I usually think after these calls end that I should have recorded them for posterity, except no present moment has a posterity. Lose that context and the warm wisdom we share would probably seem about as compelling as gossiping teenagers giggling over boyfriends. The context seems essential, and the context lives only in that hair-thin line of presence; the present moment.

When we last spoke, I appreciated Jamie for his presence. I know he’s spent much of his life seeking authenticity and learning to inhabit the present. Consequently, he seems stunningly present, and his mere presence seems to drag me back from whatever dreaded future abyss I’m obsessing over or forward from whichever regretted past has me cornered. A conversation with a dying man might be the best treatment for depression, discouragement, or discombobulation. This works for me every time.

I will not speculate why this works, but accept that it most certainly does work for me. A lop-sided hour or two spent in the presence of a man whose future has been compacted into the present seems to properly and productively reframe my troubles into wannabe trivialities.

Jamie told me that he’s been noticing just how much people seem to live in the future. To aspire, to want seems almost the purpose of modern life, a primary motivating force.
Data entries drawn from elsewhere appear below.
(* ===== verification/TransportServerValidation.v ===== *)
(** Validation of TransportServers
    (pkg/apis/configuration/validation/transportserver.go). *)
From S2P Require Import Prelude GoStrings Regex Objects ProxyBuffers Directives Resources.
From S2P Require Import ConfigState.
From S2P Require Import ValidationLib ParsingHelpers CommonValidation.
From S2P Require Import VSUpstreamValidation VSRouteValidation GlobalConfigurationValidation.

Record TransportServerValidator := {
  tsv_tlsPassthrough : bool;
  tsv_snippetsEnabled : bool;
  tsv_isPlus : bool
}.

Definition nginxStreamLoadBalanceValidInput : list string :=
  ["round_robin"; "least_conn"; "random"; "random two"; "random two least_conn"].
Definition nginxPlusStreamLoadBalanceValidInput : list string :=
  ["round_robin"; "least_conn"; "random"; "random two"; "random two least_conn"; "random least_conn";
   "least_time connect"; "least_time first_byte"; "least_time last_byte"; "least_time last_byte inflight"].
Definition loadBalancingVariables : list string := ["remote_addr"].

(** hashMethodRegexp *)
Definition hashMethodRegexp : regex :=
  RCats [RLit "hash "; RGroup (RPlus (RNotIn spaceRanges)); ROpt (RLit " consistent")].

(** hexLiteralRegexp.  The bound counts runes; on bytes the verdict of
    validateHexString is the same, because two bytes that are hex digits are two
    runes, and a rune of several bytes has none. *)
Definition hexLiteralRegexp : regex := RCats [RLit "\x"; RGroup (RUpTo 2 (RNotIn [one 10]))].
Definition isHexDigit (c : Ascii.ascii) : bool := inRanges [(48, 57); (65, 70); (97, 102)] c.

(** The error of the first hex literal without two hex digits *)
Definition validateHexString (s : string) : option string :=
  head (omap (λ m : string * list string,
    let digits := default "" (head m.2) in
    if Nat.eqb (String.length digits) 2 && forallBytes isHexDigit digits then None
    else Some ("hex literal '" +:+ m.1 +:+ "' must contain two hex digits"))
    (FindAllStringSubmatch hexLiteralRegexp s)).

Definition isPotentialTLSPassthroughListener (l : TransportServerListener) : bool :=
  bool_decide (tsl_Name l = TLSPassthroughListenerName)
  || bool_decide (tsl_Protocol l = TLSPassthroughListenerProtocol).

Section TransportServers.
Context `{VL : ValidationLib}.
Variable tsv : TransportServerValidator.

(** ** Listeners, hosts, TLS, snippets *)

Definition validateTLSPassthroughListener (l : TransportServerListener) (fieldPath : string)
    : list FieldError :=
  if negb (tsv_tlsPassthrough tsv) then [Forbidden fieldPath "TLS Passthrough is not enabled"]
  else if bool_decide (tsl_Name l = TLSPassthroughListenerName)
          && negb (bool_decide (tsl_Protocol l = TLSPassthroughListenerProtocol))
  then [Invalid (Child fieldPath "protocol") (tsl_Protocol l)
          ("must be '" +:+ TLSPassthroughListenerProtocol +:+ "' for the built-in "
           +:+ TLSPassthroughListenerName +:+ " listener")]
  else if bool_decide (tsl_Protocol l = TLSPassthroughListenerProtocol)
          && negb (bool_decide (tsl_Name l = TLSPassthroughListenerName))
  then [Invalid (Child fieldPath "name") (tsl_Name l)
          ("must be '" +:+ TLSPassthroughListenerName +:+ "' for a listener with the protocol "
           +:+ TLSPassthroughListenerProtocol)]
  else [].

Definition validateListenerName (name fieldPath : string) : list FieldError :=
  validateDNS1035Label name fieldPath.
Definition validateRegularListener (l : TransportServerListener) (fieldPath : string) : list FieldError :=
  validateListenerName (tsl_Name l) (Child fieldPath "name")
  ++ validateListenerProtocol (tsl_Protocol l) (Child fieldPath "protocol").
Definition validateTransportListener (l : TransportServerListener) (fieldPath : string) : list FieldError :=
  if isPotentialTLSPassthroughListener l then validateTLSPassthroughListener l fieldPath
  else validateRegularListener l fieldPath.

(** tls == nil || tls.Secret == "" *)
Definition noSecret (tls : option string) : bool :=
  match tls with None => true | Some s => bool_decide (s = "") end.

Definition validateTransportServerHost (host fieldPath : string) (isTLSPassthroughListener : bool)
    (protocol : string) (tls : option string) : list FieldError :=
  if bool_decide (protocol = "UDP") then
    errorIf (negb (bool_decide (host = "")))
      (Forbidden fieldPath "host field is not allowed for UDP TransportServers")
  else if negb (bool_decide (host = "")) then
    if negb isTLSPassthroughListener then
      if noSecret tls
      then [Required fieldPath
              "must specify spec.tls.secret when host is specified for non-TLS Passthrough TransportServers"]
      else validateHost host fieldPath
    else if negb (noSecret tls)
    then [Required fieldPath "must not specify spec.tls.secret when host using TLS Passthrough"]
    else validateHost host fieldPath
  else errorIf isTLSPassthroughListener
         (Required fieldPath "must specify host for TLS Passthrough TransportServers").

(** validateTLS *)
Definition validateTSTLS (tls : option string) (isTLSPassthroughListener : bool) (fieldPath : string)
    (hostSpecified : bool) : list FieldError :=
  if isTLSPassthroughListener then
    errorIf (negb (bool_decide (tls = None)))
      (Forbidden fieldPath "cannot specify tls for TLS Passthrough TransportServers")
  else if hostSpecified then
    if noSecret tls
    then [Required fieldPath "must specify spec.tls.secret when host is specified, and the TransportServer is not using the TLS Passthrough listener"]
    else validateSecretName (default "" tls) (Child fieldPath "secret")
  else if negb (noSecret tls) then validateSecretName (default "" tls) (Child fieldPath "secret")
  else [].

Definition validateSnippets (snippet fieldPath : string) (snippetsEnabled : bool) : list FieldError :=
  errorIf (negb snippetsEnabled && negb (bool_decide (snippet = "")))
    (Forbidden fieldPath "snippet specified but snippets feature is not enabled").

(** ** Upstreams *)

Definition validateHashLoadBalancingMethod (method fieldPath : string) (isPlus : bool) : list FieldError :=
  match ValidateDirectiveValue method with
  | Some err => [Invalid fieldPath method err]
  | None =>
      match FindStringSubmatch hashMethodRegexp method with
      | Some [hashKey] =>
          (if Contains hashKey "$"
           then validateStringWithVariables hashKey fieldPath [] loadBalancingVariables isPlus else [])
          ++ whenSet (λ err, [Invalid fieldPath method ("invalid value for hash: " +:+ err)])
               (ValidateEscapedString method [])
      | _ => [Invalid fieldPath method ("invalid value for load balancing method: " +:+ method)]
      end
  end.

Definition validateLoadBalancingMethod (method0 fieldPath : string) (isPlus : bool) : list FieldError :=
  if bool_decide (method0 = "") then []
  else
    let method := TrimSpace method0 in
    if HasPrefix method "hash" then validateHashLoadBalancingMethod method fieldPath isPlus
    else
      let validMethodValues := if isPlus then nginxPlusStreamLoadBalanceValidInput
                               else nginxStreamLoadBalanceValidInput in
      errorIf (negb (bool_decide (method ∈ validMethodValues)))
        (Invalid fieldPath method ("load balancing method is not valid: " +:+ method)).

Definition validateMatchSend (send fieldPath : string) : list FieldError :=
  if bool_decide (send = "") then []
  else match ValidateEscapedString send [] with
       | Some err => [Invalid fieldPath send err]
       | None => whenSet (λ err, [Invalid fieldPath send err]) (validateHexString send)
       end.
Definition validateMatchExpect (expect fieldPath : string) : list FieldError :=
  if bool_decide (expect = "") then []
  else match ValidateEscapedString expect [] with
       | Some err => [Invalid fieldPath expect err]
       | None =>
           if HasPrefix expect "~" then
             let expr := if HasPrefix expect "~*" then TrimPrefix expect "~*" else TrimPrefix expect "~" in
             whenSet (λ err, [Invalid fieldPath expr ("must be a valid regular expression: " +:+ err)])
               (regexp_Compile expr)
           else whenSet (λ err, [Invalid fieldPath expect err]) (validateHexString expect)
       end.
Definition validateHealthCheckMatch (m : option TransportServerMatch) (fieldPath : string)
    : list FieldError :=
  whenSet (λ m, validateMatchExpect (tsm_Expect m) (Child fieldPath "expect")
                ++ validateMatchSend (tsm_Send m) (Child fieldPath "send")) m.

Definition validateTSUpstreamHealthChecks (hc : option TransportServerHealthCheck) (fieldPath : string)
    : list FieldError :=
  whenSet (λ hc,
    validateTime (thc_Timeout hc) (Child fieldPath "timeout")
    ++ validateTime (thc_Interval hc) (Child fieldPath "interval")
    ++ validateTime (thc_Jitter hc) (Child fieldPath "jitter")
    ++ validatePositiveIntOrZero (thc_Fails hc) (Child fieldPath "fails")
    ++ validatePositiveIntOrZero (thc_Passes hc) (Child fieldPath "passes")
    ++ (if (0 <? thc_Port hc)%Z
        then invalids (Child fieldPath "port") (fmtInt (thc_Port hc)) (IsValidPortNum (thc_Port hc)) else [])
    ++ validateHealthCheckMatch (thc_Match hc) (Child fieldPath "match")) hc.

(** What validateTransportServerUpstreams checks of one upstream besides its name *)
Definition validateTSUpstreamFields (u : TransportServerUpstream) (idxPath : string) : list FieldError :=
  validateServiceName (tsu_Service u) (Child idxPath "service")
  ++ validatePositiveIntOrZeroFromPointer (tsu_MaxFails u) (Child idxPath "maxFails")
  ++ validatePositiveIntOrZeroFromPointer (tsu_MaxConns u) (Child idxPath "maxConns")
  ++ validateTime (tsu_FailTimeout u) (Child idxPath "failTimeout")
  ++ invalids (Child idxPath "port") (fmtInt (tsu_Port u)) (IsValidPortNum (tsu_Port u))
  ++ validateTSUpstreamHealthChecks (tsu_HealthCheck u) (Child idxPath "healthChecks")
  ++ validateLoadBalancingMethod (tsu_LoadBalancingMethod u) (Child idxPath "loadBalancingMethod")
       (tsv_isPlus tsv)
  ++ validateBackup (tsu_Backup u) (tsu_BackupPort u) (tsu_LoadBalancingMethod u) idxPath.

Fixpoint validateTSUpstreamsFrom (fieldPath : string) (i : nat) (names : gset string)
    (us : list TransportServerUpstream) : list FieldError * gset string :=
  match us with
  | [] => ([], names)
  | u :: rest =>
      let idxPath := Index fieldPath i in
      let '(nameErrs, names) := claimName (tsu_Name u) (Child idxPath "name") names in
      let '(restErrs, names) := validateTSUpstreamsFrom fieldPath (S i) names rest in
      (nameErrs ++ validateTSUpstreamFields u idxPath ++ restErrs, names)
  end.
Definition validateTransportServerUpstreams (us : list TransportServerUpstream) (fieldPath : string)
    : list FieldError * gset string := validateTSUpstreamsFrom fieldPath 0 ∅ us.

(** ** Parameters and action *)

Definition validateUDPUpstreamParameter (parameter : option Z) (fieldPath protocol : string)
    : list FieldError :=
  if negb (bool_decide (parameter = None)) && negb (bool_decide (protocol = "UDP"))
  then [Forbidden fieldPath "is not allowed for non-UDP TransportServers"]
  else validatePositiveIntOrZeroFromPointer parameter fieldPath.
Definition validateTransportServerUpstreamParameters (p : option UpstreamParameters)
    (fieldPath protocol : string) : list FieldError :=
  whenSet (λ p,
    validateUDPUpstreamParameter (upp_UDPRequests p) (Child fieldPath "udpRequests") protocol
    ++ validateUDPUpstreamParameter (upp_UDPResponses p) (Child fieldPath "udpResponses") protocol
    ++ validateTime (upp_ConnectTimeout p) (Child fieldPath "connectTimeout")
    ++ validateTime (upp_NextUpstreamTimeout p) (Child fieldPath "nextUpstreamTimeout")
    ++ validatePositiveIntOrZero (upp_NextUpstreamTries p) (Child fieldPath "nextUpstreamTries")) p.
Definition validateSessionParameters (timeout : option string) (fieldPath : string) : list FieldError :=
  whenSet (λ t, validateTime t (Child fieldPath "timeout")) timeout.
Definition validateTransportServerAction (pass fieldPath : string) (upstreamNames : gset string)
    : list FieldError :=
  if bool_decide (pass = "") then [Required fieldPath "must specify pass"]
  else validateReferencedUpstream pass (Child fieldPath "pass") upstreamNames.

Definition validateTransportServerSpec (ts : TransportServer) (fieldPath : string) : list FieldError :=
  let isTLSPassthroughListener := isPotentialTLSPassthroughListener (ts_Listener ts) in
  let protocol := tsl_Protocol (ts_Listener ts) in
  let '(upstreamErrs, upstreamNames) :=
    validateTransportServerUpstreams (ts_Upstreams ts) (Child fieldPath "upstreams") in
  validateTransportListener (ts_Listener ts) (Child fieldPath "listener")
  ++ validateTransportServerHost (ts_Host ts) (Child fieldPath "host") isTLSPassthroughListener protocol
       (ts_TLSSecret ts)
  ++ upstreamErrs
  ++ validateTransportServerUpstreamParameters (ts_UpstreamParameters ts)
       (Child fieldPath "upstreamParameters") protocol
  ++ validateSessionParameters (ts_SessionParameters ts) (Child fieldPath "sessionParameters")
  ++ match ts_Action ts with
     | None => [Required (Child fieldPath "action") "must specify action"]
     | Some pass => validateTransportServerAction pass (Child fieldPath "action") upstreamNames
     end
  ++ validateSnippets (ts_ServerSnippets ts) (Child fieldPath "serverSnippets") (tsv_snippetsEnabled tsv)
  ++ validateSnippets (ts_StreamSnippets ts) (Child fieldPath "streamSnippets") (tsv_snippetsEnabled tsv)
  ++ validateTSTLS (ts_TLSSecret ts) isTLSPassthroughListener (Child fieldPath "tls")
       (negb (bool_decide (ts_Host ts = ""))).

(** ValidateTransportServer *)
Definition tsErrors (ts : TransportServer) : list FieldError := validateTransportServerSpec ts "spec".
Definition ValidateTransportServer (ts : TransportServer) : option string := ToAggregate (tsErrors ts).
End TransportServers.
This day seems brighter with the promise of even better days ahead. He said he sometimes feels like the kid who overhears his friends talking about a birthday party he has not been invited to, and he feels the deep longing anyone would feel when denied the opportunity to play. His playground is today, though, as each of ours is. I’m not always so able to acknowledge where this life I experience exists, though.
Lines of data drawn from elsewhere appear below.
Lemma challenge_cases ing :
  wf_ingress ing →
  (if isChallenge fl ing then convertIngressToVSR o ing else Some None) =
  Some (if isConverted fl o ing then mjoin (convertIngressToVSR o ing) else None) ∧
  (isConverted fl o ing = true → is_Some (mjoin (convertIngressToVSR o ing))).
Proof.
  intros Hing. unfold isConverted. destruct (isChallenge fl ing) eqn:Hch; [|done]. simpl.
  unfold isChallenge in Hch. apply andb_true_iff in Hch as [_ Hch].
  destruct (wf_challenge _ Hing Hch) as (r & p & svc & Hr & Hp & Hsvc).
  unfold convertIngressToVSR. rewrite Hr. simpl.
  destruct (isChallengeIngressOwnerVs o (ir_Host r)); simpl; [|done].
  rewrite Hp. simpl. rewrite Hsvc. simpl. eauto.
Qed.

Lemma ingressResource_total ing :
  wf_ingress ing → ∃ r, ingressResource o ing = Some r ∧
    (∃ ic, r = RIngress ic ∧ ic_Ingress ic = ing ∧ ic_ValidHosts ic = ∅).
Proof.
  intros Hing. unfold ingressResource. destruct (isMaster ing); [|eauto 10].
  destruct (ing_Rules ing) as [|r rs] eqn:Hr; [by destruct (wf_rules _ Hing)|]. simpl.
  destruct (buildMinionConfigs_total o (ir_Host r) Hwf Hidx) as [[ms cw] ->]. simpl. eauto 10.
Qed.

(** The loop over the Ingresses. *)
Lemma addIngresses_eq b ch l :
  (∀ k, k ∈ l → is_Some (o_ingresses o !! k)) →
  foldM (addIngress fl o) (b, ch) l =
  (b' ← foldM addResource b (omap newIngressResource l); Some (b', ch ++ omap challengeOf l)).
Proof.
  revert b ch. induction l as [|k l IH]; intros b ch Hk; simpl; [by rewrite app_nil_r|].
  destruct (Hk k) as [ing Hing]; [set_solver|].
  assert (∀ k, k ∈ l → is_Some (o_ingresses o !! k)) as Hk' by (intros; apply Hk; set_solver).
  unfold newIngressResource at 1, challengeOf at 1. rewrite Hing. simpl.
  destruct (isMinion ing); simpl; [by apply IH|].
  pose proof (wfo_ing _ Hwf _ _ Hing) as Hwfi.
  destruct (challenge_cases ing Hwfi) as [-> Hsome]. simpl.
  assert ((if isChallenge fl ing then mjoin (convertIngressToVSR o ing) else None) =
          (if isConverted fl o ing then mjoin (convertIngressToVSR o ing) else None)) as ->.
  { destruct (challenge_cases ing Hwfi) as [Heq _].
    destruct (isChallenge fl ing) eqn:Hch; [|unfold isConverted; by rewrite Hch].
    rewrite Heq. simpl. by destruct (isConverted fl o ing); simpl; [|done]; destruct (mjoin _). }
  destruct (isConverted fl o ing).
  - destruct Hsome as [v Hv]; [done|]. rewrite Hv. simpl. rewrite (IH b (ch ++ [v]) Hk').
    rewrite <- app_assoc. done.
  - destruct (ingressResource_total ing Hwfi) as (r & -> & _). simpl.
    destruct (addResource b r); simpl; [by apply IH|done].
Qed.

Lemma buildHostsAndResources_eq h :
  buildHostsAndResources fl o h =
  foldM addResource {| b_store := h; b_hosts := ∅; b_resources := ∅ |} newResourceList.
Proof.
  unfold buildHostsAndResources, newResourceList. rewrite !foldM_app.
  rewrite addIngresses_eq by (intros k; by rewrite elem_of_sortedKeys). simpl.
  destruct (foldM addResource _ (omap newIngressResource _)) as [b1|]; [simpl|done].
  rewrite foldM_app. rewrite <- (foldM_omap newVSResource).
  rewrite (foldM_ext (addVirtualServer o _)
    (λ x k, match newVSResource k with Some c => addResource x c | None => Some x end)).
  2: { intros x k [vs Hvs]%elem_of_sortedKeys. unfold addVirtualServer, newVSResource.
       by rewrite Hvs. }
  destruct (foldM _ b1 _) as [b2|]; [simpl|done].
  destruct (f_isTLSPassthroughEnabled fl); [|done]. rewrite <- (foldM_omap newTSResource).
  apply foldM_ext. intros x k [ts Hts]%elem_of_sortedKeys.
  unfold addTLSPassthrough, newTSResource. rewrite Hts. simpl. by case_match.
Qed.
The dying man knows just where he lives. He lives here, now, on the pointy end of his own history, like we all do. Our apparent longevity discourages acceptance of the inescapable fact that there is no tomorrow, no yesterday, that there’s hardly even a today, but there is, always, eternally, a right now. I hope to face my demise with the aplomb Kurt Vonnegut mustered when he concluded that he should face eternity the way he’d always faced it before he was born. How’s that? He couldn’t remember.
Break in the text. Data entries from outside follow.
(* ===== verification/Changes.v ===== *)
(** Changes: the comparison of the old and the new host and listener maps
    (detectChangesInHosts, detectChangesInListenerHosts), the changes they give
    (createResourceChangesForHosts, createResourceChangesForListeners) and
    their reduction to one change per resource (squashResourceChanges), of
    internal/k8s/configuration.go. *)
From S2P Require Import Prelude GoStrings Objects ProxyBuffers Resources ConfigState.

(** Following a pointer stored in a map: [None] is a nil dereference. *)
Definition derefAt `{Countable K} (h : store) (m : gmap K loc) (k : K) : option (loc * Resource) :=
  l ← m !! k; r ← h !! l; Some (l, r).

(** ** Detection *)

(** The number of times a host of both maps is appended to updatedHosts. *)
Definition hostUpdates (oldR newR : Resource) : nat :=
  if negb (IsEqual oldR newR) then 1
  else match newR, oldR with
  | RVirtualServer newVsc, RVirtualServer oldVsc =>
      (if negb (bool_decide (vsc_HTTPPort newVsc = vsc_HTTPPort oldVsc))
          || negb (bool_decide (vsc_HTTPSPort newVsc = vsc_HTTPSPort oldVsc)) then 1 else 0)
      + (if negb (bool_decide (vsc_HTTPIPv4 newVsc = vsc_HTTPIPv4 oldVsc)) then 1 else 0)
      + (if negb (bool_decide (vsc_HTTPIPv6 newVsc = vsc_HTTPIPv6 oldVsc)) then 1 else 0)
  | _, _ => 0
  end.

Definition detectUpdatedHost (h : store) (oldHosts newHosts : gmap string loc)
    (acc : list string) (host : string) : option (list string) :=
  match oldHosts !! host with
  | None => Some acc
  | Some ol =>
      oldR ← h !! ol;
      '(_, newR) ← derefAt h newHosts host;
      Some (acc ++ replicate (hostUpdates oldR newR) host)
  end.

(** detectChangesInHosts: (removedHosts, updatedHosts, addedHosts) *)
Definition detectChangesInHosts (h : store) (oldHosts newHosts : gmap string loc)
    : option (list string * list string * list string) :=
  let removed := filter (λ k, newHosts !! k = None) (sortedKeys oldHosts) in
  let added := filter (λ k, oldHosts !! k = None) (sortedKeys newHosts) in
  updated ← foldM (detectUpdatedHost h oldHosts newHosts) [] (sortedKeys newHosts);
  Some (removed, updated, added).

(** getSortedListenerHostKeys *)
Definition lhk_le (k1 k2 : listenerHostKey) : Prop := String.le (lhk_String k1) (lhk_String k2).
#[export] Instance lhk_le_dec : RelDecision lhk_le.
Proof. unfold lhk_le. solve_decision. Defined.
Definition getSortedListenerHostKeys {A} (m : gmap listenerHostKey A) : list listenerHostKey :=
  merge_sort lhk_le (map_to_list m).*1.

Definition detectUpdatedListener (h : store) (oldLH newLH : gmap listenerHostKey loc)
    (acc : list listenerHostKey) (key : listenerHostKey) : option (list listenerHostKey) :=
  match oldLH !! key with
  | None => Some acc
  | Some ol =>
      oldConfig ← h !! ol;
      '(_, newConfig) ← derefAt h newLH key;
      Some (if negb (IsEqual oldConfig newConfig) then acc ++ [key] else acc)
  end.

(** detectChangesInListenerHosts *)
Definition detectChangesInListenerHosts (h : store) (oldLH newLH : gmap listenerHostKey loc)
    : option (list listenerHostKey * list listenerHostKey * list listenerHostKey) :=
  let removed := filter (λ k, newLH !! k = None) (getSortedListenerHostKeys oldLH) in
  let added := filter (λ k, oldLH !! k = None) (getSortedListenerHostKeys newLH) in
  updated ← foldM (detectUpdatedListener h oldLH newLH) [] (getSortedListenerHostKeys newLH);
  Some (removed, updated, added).

(** ** Creation

    createResourceChangesForHosts and createResourceChangesForListeners have
    the same body over a different key type. *)
Definition mkChange (op : Operation) (l : loc) : ResourceChange :=
  {| rc_Op := op; rc_Resource := l; rc_Error := "" |}.

Section Create.
Context `{Countable K}.
Variable h : store.

Definition changeForRemoved (oldM : gmap K loc) (deletes : list ResourceChange) (k : K)
    : option (list ResourceChange) :=
  '(l, _) ← derefAt h oldM k; Some (deletes ++ [mkChange Delete l]).

Definition changeForUpdated (oldM newM : gmap K loc)
    (st : list ResourceChange * list ResourceChange) (k : K)
    : option (list ResourceChange * list ResourceChange) :=
  let '(deletes, changes) := st in
  '(ol, oldR) ← derefAt h oldM k;
  '(nl, newR) ← derefAt h newM k;
  Some (if negb (bool_decide (GetKeyWithKind oldR = GetKeyWithKind newR))
        then deletes ++ [mkChange Delete ol] else deletes,
        changes ++ [mkChange AddOrUpdate nl]).

Definition changeForAdded (newM : gmap K loc) (changes : list ResourceChange) (k : K)
    : option (list ResourceChange) :=
  '(l, _) ← derefAt h newM k; Some (changes ++ [mkChange AddOrUpdate l]).

Definition createResourceChanges (removed updated added : list K) (oldM newM : gmap K loc)
    : option (list ResourceChange) :=
  deletes ← foldM (changeForRemoved oldM) [] removed;
  '(deletes, changes) ← foldM (changeForUpdated oldM newM) (deletes, []) updated;
  changes ← foldM (changeForAdded newM) changes added;
  Some (deletes ++ changes).
End Create.

Definition createResourceChangesForHosts (h : store) (removed updated added : list string)
    (oldHosts newHosts : gmap string loc) : option (list ResourceChange) :=
  createResourceChanges h removed updated added oldHosts newHosts.

Definition createResourceChangesForListeners (h : store)
    (removed updated added : list listenerHostKey)
    (oldListeners newListeners : gmap listenerHostKey loc) : option (list ResourceChange) :=
  createResourceChanges h removed updated added oldListeners newListeners.

(** ** Squashing *)

Definition changeKey (h : store) (c : ResourceChange) : option string :=
  r ← h !! rc_Resource c; Some (GetKeyWithKind r).

(** First loop: the changes of every resource, in order. *)
Definition groupChange (m : gmap string (list ResourceChange)) (kc : string * ResourceChange)
    : gmap string (list ResourceChange) :=
  <[kc.1 := default [] (m !! kc.1) ++ [kc.2]]> m.

(** Second loop, over (deletes, updates, changesPerResource). *)
Definition squashStep
    (st : list ResourceChange * list ResourceChange * gmap string (list ResourceChange))
    (kc : string * ResourceChange)
    : option (list ResourceChange * list ResourceChange * gmap string (list ResourceChange)) :=
  let '(deletes, updates, changesPerResource) := st in
  match changesPerResource !! kc.1 with
  | None => Some st
  | Some resChanges =>
      squashedChanged ← last resChanges;
      Some (match rc_Op squashedChanged with
            | Delete => (deletes ++ [squashedChanged], updates, delete kc.1 changesPerResource)
            | AddOrUpdate => (deletes, updates ++ [squashedChanged], delete kc.1 changesPerResource)
            end)
  end.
I don’t remember, either. My memory’s failing, thank Heavens. The Muse insists that my stories lean more toward a kind of fact-based fiction. I sometimes get the location right. The details, I seem to fill in as the plot or the purpose demands. My predictions seem to be failing, too. I’m finally acknowledging that I have no clue what tomorrow might do. And don’t really aspire to know.

This leaves me with the present, up this morning at four, running from the past-and-future-obsessed news broadcast, building a warming fire, drinking my decaf in my writing chair; here, now, present. My more depressive self appreciates this little vacation from his dedicated delusioning, acknowledging the deep influence my friend Jamie has on my recognizing just where I live; perhaps where we all live.

We disconnected the latest call when some business called. Jamie was cleaning up some past mess with the IRS for an organization he loves deeply. Building more legacy for someone else’s future, I guess, spending his presence wisely by sharing it widely. Thanks, man.